Il ne suffit pas de lire. Et si l’on nous demande, par l’étude de ces enseignements, un effort intellectuel intense (parce que nous sommes sans doute en retard, à ce niveau par rapport à notre niveau matériel…), il nous faut essayer de travailler sur nous-même pour nous changer et nous améliorer.
La vraie religion ne se nourrit pas de sensationnel. Elle est surtout intérieure. Elle est alimentée par l’Esprit qui cherche à se manifester en nous.
Ceux qui ont reçu et reconnu la présence intérieure de Dieu sont nés de l’Esprit. « Vous êtes le temple de Dieu, et l’esprit de Dieu habite en vous. » Il ne suffit pas que cet esprit soit répandu sur vous ; il faut que l’Esprit divin domine et contrôle toutes les phases de l’expérience humaine. LU 34:6.7
Chez tout mortel, il existe une nature duelle : l’héritage des tendances animales et l’impulsion élevée des dons spirituels. Durant votre courte vie sur Urantia, il est rare que ces deux incitations différentes et opposées puissent être pleinement conciliées ; il n’est guère possible de les harmoniser et de les unifier. Mais, durant toute votre vie, l’Esprit conjugué s’efforce toujours de vous aider à soumettre de plus en plus la chair aux directives de l’Esprit. LU 34:6.9
La maîtrise de notre psychisme instable et de nos tendances contradictoires, ainsi d’ailleurs que le dépassement de notre éducation humaine, la victoire sur nos égoïsmes et aussi sur les préjugés extérieurs est une longue lutte pour unifier notre moi et le reconstruire autour de l’idée inspirée que nous sommes Fils ou Filles de Dieu et qu’il nous appartient de nous recréer de l’intérieur afin que vive en nous l’Esprit.

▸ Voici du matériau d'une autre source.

(* ===== verification/Server.v ===== *)
(** * Server: the thread that serves one client (server.c)

    The state is that of the server as one serving thread sees it: its
    connection, the log file, the three counters and the mutexes it holds.
    Taking a mutex twice, or releasing one that is not held, is undefined
    behaviour; [pthread_exit] leaves the thread, so it is the [Exit] outcome.
    The time stamps and addresses in front of the log lines are left out. *)
From Stdlib Require Import Ascii String.
From stdpp Require Import prelude strings.
From S2P Require Import Prelude CMonad CString SecretCode Messages.

(** ** game-protocol.h *)
Definition GP_SIZE : Z := 192.
Definition GP_HEADER_SIZE : Z := 7.
Definition GP_SERV_FULL : list ascii := chars "SERVFUL".
Definition GP_DISP_MSG : list ascii := chars "DISPMSG".
Definition GP_GUESS_REQ : list ascii := chars "REQUEST".
Definition GP_GUESS_FBK : list ascii := chars "FEEDBAC".
Definition GP_GUESS_INV : list ascii := chars "INVALID".
Definition GP_GAME_SUCC : list ascii := chars "SUCCESS".
Definition GP_GAME_FAIL : list ascii := chars "FAILURE".

Definition MAX_GUESSES_COUNT : Z := 10.

(** ** State *)
Inductive mutex := log_file_mutex | clients_now_count_mutex | clients_count_mutex | clients_win_count_mutex.
#[export] Instance mutex_eq_dec : EqDecision mutex.
Proof. solve_decision. Defined.

Inductive log_line :=
  | ClientConnected
  | ServerSecret (code : list ascii)
  | ClientGuess (guess : list ascii)
  | ServerHint (correct_positions_count correct_colors_count : Z)
  | ConnectionLost
  | SendFailed
  | ReceiveFailed
  | GameSuccess
  | GameFailure
  | ClientDisconnected
  | ServerStarted
  | ServerFull
  | ThreadFailed
  | ServerShutdown
  | ClientsConnected (n : Z)
  | ClientsWon (n : Z)
  | CpuUser (sec usec : Z)
  | CpuKernel (sec usec : Z)
  | PeakMemory (kB : Z)
  | CurrentMemory (kB : Z).

Record srv := Srv {
  s_conn : conn;
  s_closed : Z;                (* calls of close on the client's socket *)
  s_log : list log_line;
  clients_now_count : Z;
  clients_count : Z;
  clients_win_count : Z;
  s_held : list mutex
}.

Definition set_s_conn c s :=
  Srv c (s_closed s) (s_log s) (clients_now_count s) (clients_count s) (clients_win_count s) (s_held s).
Definition set_closed n s :=
  Srv (s_conn s) n (s_log s) (clients_now_count s) (clients_count s) (clients_win_count s) (s_held s).
Definition set_log l s :=
  Srv (s_conn s) (s_closed s) l (clients_now_count s) (clients_count s) (clients_win_count s) (s_held s).
Definition set_now n s :=
  Srv (s_conn s) (s_closed s) (s_log s) n (clients_count s) (clients_win_count s) (s_held s).
Definition set_count n s :=
  Srv (s_conn s) (s_closed s) (s_log s) (clients_now_count s) n (clients_win_count s) (s_held s).
Definition set_wins n s :=
  Srv (s_conn s) (s_closed s) (s_log s) (clients_now_count s) (clients_count s) n (s_held s).
Definition set_held l s :=
  Srv (s_conn s) (s_closed s) (s_log s) (clients_now_count s) (clients_count s) (clients_win_count s) l.

#[export] Program Instance srv_has_conn : HasConn srv :=
  {| get_conn := s_conn; set_conn := set_s_conn |}.
Solve All Obligations with record_cases.

(** ** Library calls *)
Definition pthread_mutex_lock (m : mutex) : C srv () := λ s,
  if bool_decide (m ∈ s_held s) then UB else Ok () (set_held (m :: s_held s) s).
Definition pthread_mutex_unlock (m : mutex) : C srv () := λ s,
  if bool_decide (m ∈ s_held s) then Ok () (set_held (filter (.≠ m) (s_held s)) s) else UB.
Definition close : C srv () := modify (λ s, set_closed (s_closed s + 1) s).
Definition pthread_exit {A} : C srv A := exit 0.

(** [fprintf(log_file_fd, ...)] and [fflush]. *)
Definition log (l : log_line) : C srv () := modify (λ s, set_log (s_log s ++ [l]) s).

(** ** Counters *)
Definition increment_clients_now_count : C srv () :=
  pthread_mutex_lock clients_now_count_mutex;;
  n ← get clients_now_count; n ← int_add n 1; modify (set_now n);;
  pthread_mutex_unlock clients_now_count_mutex.
Definition decrement_clients_now_count : C srv () :=
  pthread_mutex_lock clients_now_count_mutex;;
  n ← get clients_now_count; n ← int_sub n 1; modify (set_now n);;
  pthread_mutex_unlock clients_now_count_mutex.
Definition increment_clients_count : C srv () :=
  pthread_mutex_lock clients_count_mutex;;
  n ← get clients_count; n ← int_add n 1; modify (set_count n);;
  pthread_mutex_unlock clients_count_mutex.
Definition increment_clients_win_count : C srv () :=
  pthread_mutex_lock clients_win_count_mutex;;
  n ← get clients_win_count; n ← int_add n 1; modify (set_wins n);;
  pthread_mutex_unlock clients_win_count_mutex.

(** ** Messages *)

(** [memset(buf, 0, GP_SIZE)] and [sprintf] into it: the text, its NUL, and the
    zeros; undefined when it does not fit. *)
Definition compose (text : list ascii) : C srv (list ascii) :=
  if bool_decide (Z.of_nat (length text) < GP_SIZE)
  then mret (text ++ replicate (Z.to_nat GP_SIZE - length text) NUL)
  else ub.

Definition gp_text (msg_type : list ascii) (msg_payload : option (list ascii)) : list ascii :=
  match msg_payload with
  | Some payload =>
      if bool_decide (msg_type ≠ GP_DISP_MSG) && bool_decide (msg_type ≠ GP_GUESS_FBK)
      then msg_type else msg_type ++ payload
  | None => msg_type
  end.

Definition send_gp_message (msg_type : list ascii) (msg_payload : option (list ascii)) :
    C srv (Z * list ascii) :=
  buf ← compose (gp_text msg_type msg_payload);
  sent_msg_size ← send_message buf GP_SIZE;
  if sent_msg_size =? WRITE_CONN_LOST_ERROR then
    pthread_mutex_lock log_file_mutex;;
    log ConnectionLost;;
    pthread_mutex_unlock log_file_mutex;;
    close;;
    decrement_clients_now_count;;
    pthread_exit
  else if sent_msg_size =? WRITE_OTHER_ERROR then
    pthread_mutex_lock log_file_mutex;;
    log SendFailed;;
    close;;
    log ClientDisconnected;;
    pthread_mutex_unlock log_file_mutex;;
    decrement_clients_now_count;;
    pthread_exit
  else mret (sent_msg_size, buf).

Definition receive_raw_message : C srv (Z * list ascii) :=
  let buf := replicate (Z.to_nat GP_SIZE) NUL in
  '(received_msg_size, buf) ← receive_message buf GP_SIZE;
  if received_msg_size =? READ_ERROR then
    pthread_mutex_lock log_file_mutex;;
    log ReceiveFailed;;
    close;;
    log ClientDisconnected;;
    pthread_mutex_unlock log_file_mutex;;
    decrement_clients_now_count;;
    pthread_exit
  else mret (received_msg_size, buf).

(** ** The thread *)
Definition WELCOME_MESSAGE : list ascii :=
  NEWLINE :: chars "Welcome to online Mastermind game." ++ [NEWLINE; NEWLINE].
Definition INSTRUCTIONS_1_MESSAGE : list ascii :=
  chars "Instructions: Win the game by correctly guessing the secret code within ten" ++ [NEWLINE] ++
  chars "guesses. The code consists of four uppercase characters A, B, C, D, E and F." ++ [NEWLINE].
Definition INSTRUCTIONS_2_MESSAGE : list ascii :=
  chars "Enter the guess when prompted with " ++ [chr 34; chr 62; chr 34] ++
  chars ". Do not include any spaces, lowercase" ++ [NEWLINE] ++
  chars "letters or any other characters." ++ [NEWLINE; NEWLINE].

Definition feedback_message (guess positions colors : Z) : list ascii :=
  chars "Guess: " ++ print_d guess ++ chars ", Correct positions: " ++ print_d positions ++
  chars ", Correct colours: " ++ print_d colors ++ chars "." ++ [NEWLINE].

(** The inner [while (1)]: until the client submits a valid guess.  [fuel] bounds
    the attempts. *)
Definition await_guess (fuel : nat) (buffer : list ascii) : C srv (list ascii) :=
  iter fuel (λ buffer,
    '(_, buffer) ← receive_message buffer GP_SIZE;
    valid ← is_valid_secret_code buffer;
    if (valid : bool) then mret (inr buffer)
    else
      '(_, buffer) ← send_gp_message GP_GUESS_INV None;
      mret (inl buffer)) buffer.

(** One round of the outer loop; its variables are [guesses_count] and
    [correct_positions_count]. *)
Definition guess_round (fuel : nat) (secret_code : list ascii) (guesses_count : Z) : C srv (Z * Z) :=
  '(_, buffer) ← send_gp_message GP_GUESS_REQ None;
  buffer ← await_guess fuel buffer;
  pthread_mutex_lock log_file_mutex;;
  log (ClientGuess (cstr buffer));;
  '(_, correct_positions_count, correct_colors_count) ←
    get_secret_code_guess_feedback secret_code buffer;
  log (ServerHint correct_positions_count correct_colors_count);;
  pthread_mutex_unlock log_file_mutex;;
  n ← int_add guesses_count 1;
  send_gp_message GP_GUESS_FBK
    (Some (feedback_message n correct_positions_count correct_colors_count));;
  guesses_count ← int_add guesses_count 1;
  mret (guesses_count, correct_positions_count).

Definition pthread_routine (rands : Z → Z) (fuel : nat) (param_secret_code : list ascii) : C srv () :=
  let secret_code := param_secret_code in
  pthread_mutex_lock log_file_mutex;;
  log ClientConnected;;
  increment_clients_now_count;;
  increment_clients_count;;
  valid ← is_valid_secret_code secret_code;
  secret_code ← (if (valid : bool) then mret secret_code
                 else get_random_secret_code rands secret_code);
  log (ServerSecret (cstr secret_code));;
  pthread_mutex_unlock log_file_mutex;;
  send_gp_message GP_DISP_MSG (Some WELCOME_MESSAGE);;
  send_gp_message GP_DISP_MSG (Some INSTRUCTIONS_1_MESSAGE);;
  send_gp_message GP_DISP_MSG (Some INSTRUCTIONS_2_MESSAGE);;
  correct_positions_count ←
    iter (Z.to_nat MAX_GUESSES_COUNT + 1) (λ '(guesses_count, correct_positions_count),
      if (guesses_count <? MAX_GUESSES_COUNT) && (correct_positions_count <? SECRET_CODE_LEN) then
        r ← guess_round fuel secret_code guesses_count;
        mret (inl r)
      else mret (inr correct_positions_count)) (0, 0);
  (if correct_positions_count =? SECRET_CODE_LEN then
     increment_clients_win_count;;
     pthread_mutex_lock log_file_mutex;;
     log GameSuccess;;
     pthread_mutex_unlock log_file_mutex;;
     send_gp_message GP_GAME_SUCC None
   else
     pthread_mutex_lock log_file_mutex;;
     log GameFailure;;
     pthread_mutex_unlock log_file_mutex;;
     send_gp_message GP_GAME_FAIL None);;
  close;;
  pthread_mutex_lock log_file_mutex;;
  log ClientDisconnected;;
  pthread_mutex_unlock log_file_mutex;;
  decrement_clients_now_count.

La possibilité d’unifier le moi en évolution est inhérente aux qualités de ses facteurs constitutifs qui sont : les énergies de base, les tissus essentiels, le super contrôle chimique fondamental, les idées suprêmes, les mobiles suprêmes, les buts suprêmes et le divin esprit d’effusion du Paradis — le secret de la conscience de soi de la nature spirituelle de l’homme.

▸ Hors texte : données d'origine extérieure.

(* ===== verification/Client.v ===== *)
(** * Client: the player's program (client.c)

    The client connects, and then acts on the header of every block the server
    sends: it prints, asks the user for a guess, or ends.  The state is the
    connection, the standard input not yet read, and what was printed.  What the
    operating system answers while the connection is set up is an argument. *)
From Stdlib Require Import Ascii String.
From stdpp Require Import prelude strings.
From S2P Require Import Prelude CMonad CString Messages Server.

Record cli := Cli {
  c_conn : conn;
  c_stdin : list ascii;
  c_stdout : list ascii;
  c_stderr : list ascii;
  c_closed : Z
}.

Definition set_c_conn c s := Cli c (c_stdin s) (c_stdout s) (c_stderr s) (c_closed s).
Definition set_stdin i s := Cli (c_conn s) i (c_stdout s) (c_stderr s) (c_closed s).
Definition add_stdout o s := Cli (c_conn s) (c_stdin s) (c_stdout s ++ o) (c_stderr s) (c_closed s).
Definition add_stderr o s := Cli (c_conn s) (c_stdin s) (c_stdout s) (c_stderr s ++ o) (c_closed s).
Definition add_closed s := Cli (c_conn s) (c_stdin s) (c_stdout s) (c_stderr s) (c_closed s + 1).

#[export] Program Instance cli_has_conn : HasConn cli :=
  {| get_conn := c_conn; set_conn := set_c_conn |}.
Solve All Obligations with record_cases.

(** What the system calls of the set-up return: [gethostbyname] finds the address
    of a name or returns NULL; [socket] and [connect] return [-1] on an error.
    [connect] is given the address and the 16 bits of the port number. *)
Record client_os := ClientOs {
  gethostbyname : list ascii → option (list ascii);
  os_socket : Z;
  os_connect : list ascii → Z → Z
}.

(** ** Library calls *)
Definition printf (text : list ascii) : C cli () := modify (add_stdout text).
Definition eprintf (text : list ascii) : C cli () := modify (add_stderr text).

(** [printf("%s", p)]: undefined when the array at [p] holds no NUL. *)
Definition printf_s (p : list ascii) : C cli () :=
  if bool_decide (NUL ∈ p) then printf (cstr p) else ub.

Definition CR : ascii := chr 13.

(** [strcspn(buf, "\r\n")]: the index of the first carriage return, newline or
    NUL; none of them in the array is undefined behaviour. *)
Fixpoint strcspn (buf : list ascii) : option nat :=
  match buf with
  | [] => None
  | c :: buf' =>
      if bool_decide (c = CR) || bool_decide (c = NEWLINE) || bool_decide (c = NUL) then Some O
      else S <$> strcspn buf'
  end.

(** [fgets(buffer, GP_SIZE, stdin)], its result ignored: at end of file the
    buffer keeps its contents. *)
Definition fgets_stdin (buffer : list ascii) : C cli (list ascii) :=
  input ← get c_stdin;
  match fgets (Z.to_nat GP_SIZE) input with
  | None => mret buffer
  | Some (line, rest) =>
      modify (set_stdin rest);;
      if bool_decide (Z.of_nat (length line) < Z.of_nat (length buffer))
      then mret (line ++ NUL :: drop (length line + 1) buffer) else ub
  end.

(** [buffer[strcspn(buffer, "\r\n")] = 0]. *)
Definition chomp (buffer : list ascii) : C cli (list ascii) :=
  match strcspn buffer with
  | Some i => mret (<[i := NUL]> buffer)
  | None => ub
  end.

Definition client_close : C cli () := modify add_closed.

(** ** The loop *)

(** A guess is read from the user and sent. *)
Definition submit_guess (prompt buffer : list ascii) : C cli (list ascii) :=
  printf prompt;;
  buffer ← fgets_stdin buffer;
  buffer ← chomp buffer;
  send_message buffer GP_SIZE;;
  mret buffer.

Definition PROMPT : list ascii := chars "> ".
Definition INVALID_PROMPT : list ascii := chars "Invalid guess." ++ [NEWLINE] ++ chars "> ".
Definition WIN_TEXT : list ascii := chars "You win! =)" ++ [NEWLINE].
Definition LOSE_TEXT : list ascii := chars "You lose. Better luck next time." ++ [NEWLINE].
Definition FULL_TEXT : list ascii := chars "Server is full. Try connecting later." ++ [NEWLINE].

Definition header_is (buffer header : list ascii) : bool :=
  strncmp_eq (Z.to_nat GP_HEADER_SIZE) buffer header.

(** What is done for one block: the new [is_end_game]. *)
Definition dispatch (buffer : list ascii) : C cli bool :=
  if header_is buffer GP_DISP_MSG then
    printf_s (drop (Z.to_nat GP_HEADER_SIZE) buffer);; mret false
  else if header_is buffer GP_GUESS_REQ then
    submit_guess PROMPT buffer;; mret false
  else if header_is buffer GP_GUESS_INV then
    submit_guess INVALID_PROMPT buffer;; mret false
  else if header_is buffer GP_GUESS_FBK then
    printf_s (drop (Z.to_nat GP_HEADER_SIZE) buffer);; mret false
  else if header_is buffer GP_GAME_SUCC then printf WIN_TEXT;; mret true
  else if header_is buffer GP_GAME_FAIL then printf LOSE_TEXT;; mret true
  else if header_is buffer GP_SERV_FULL then printf FULL_TEXT;; mret true
  else mret false.

(** One round of [while (!is_end_game)]; the buffer is cleared at its end. *)
Definition client_round (l : bool * list ascii) : C cli ((bool * list ascii) + ()) :=
  let '(is_end_game, buffer) := l in
  if (is_end_game : bool) then mret (inr ())
  else
    '(_, buffer) ← receive_message buffer GP_SIZE;
    is_end_game ← dispatch buffer;
    mret (inl (is_end_game, replicate (Z.to_nat GP_SIZE) NUL)).

(** [fuel] bounds the rounds. *)
Definition client_loop (fuel : nat) : C cli () :=
  iter fuel client_round (false, replicate (Z.to_nat GP_SIZE) NUL).

(** [htons] of an [int] keeps 16 bits. *)
Definition htons (port : Z) : Z := port `mod` 65536.

Definition client_main (os : client_os) (fuel : nat) (argv : list (list ascii)) : C cli Z :=
  match argv with
  | _ :: host :: port :: _ =>
      match gethostbyname os host with
      | None => eprintf (chars "No such host" ++ [NEWLINE]);; exit 1
      | Some address =>
          server_port ← atoi port;
          if os_socket os =? -1 then eprintf (chars "socket");; exit 1
          else if os_connect os address (htons server_port) =? -1
               then eprintf (chars "connect");; exit 1
          else
            client_loop fuel;;
            client_close;;
            mret 0
      end
  | _ =>
      eprintf (chars "Unspecified hostname/IP address or port number" ++ [NEWLINE]);; exit 1
  end.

Le dessein de l’évolution cosmique est d’atteindre l’unité de la personnalité par une maîtrise croissante de l’esprit, par une réponse volitive aux enseignements et aux directives de l’Ajusteur de Pensée. La personnalité, tant humaine que suprahumaine, est caractérisée par une qualité cosmique inhérente que l’on pourrait appeler « l’évolution de la maîtrise », l’expansion du contrôle à la fois de soi-même et de son environnement. LU 112:2.14-15
D’autre part, le franchissement des cercles psychiques paraît avoir un rapport étroit avec la maîtrise de l’individu et l’imprégnation dans sa vie de valeurs de plus en plus morontielles. L’arrivée d’un Gardien séraphique personnel « double » en quelque sorte l’influence spirituelle. Il semblerait que la vie spirituelle d’un être humain puisse alors évoluer de deux façons complémentaires. D’une part la foi, sous l’influence de l’Ajusteur, don du Père. D’autre part, l’exercice de la maîtrise, l’unification du moi dans l’expérience quotidienne. « La maîtrise des cercles cosmiques est liée à la croissance quantitative de l’âme morontielle, à la compréhension des significations suprême » LU 110:6.19.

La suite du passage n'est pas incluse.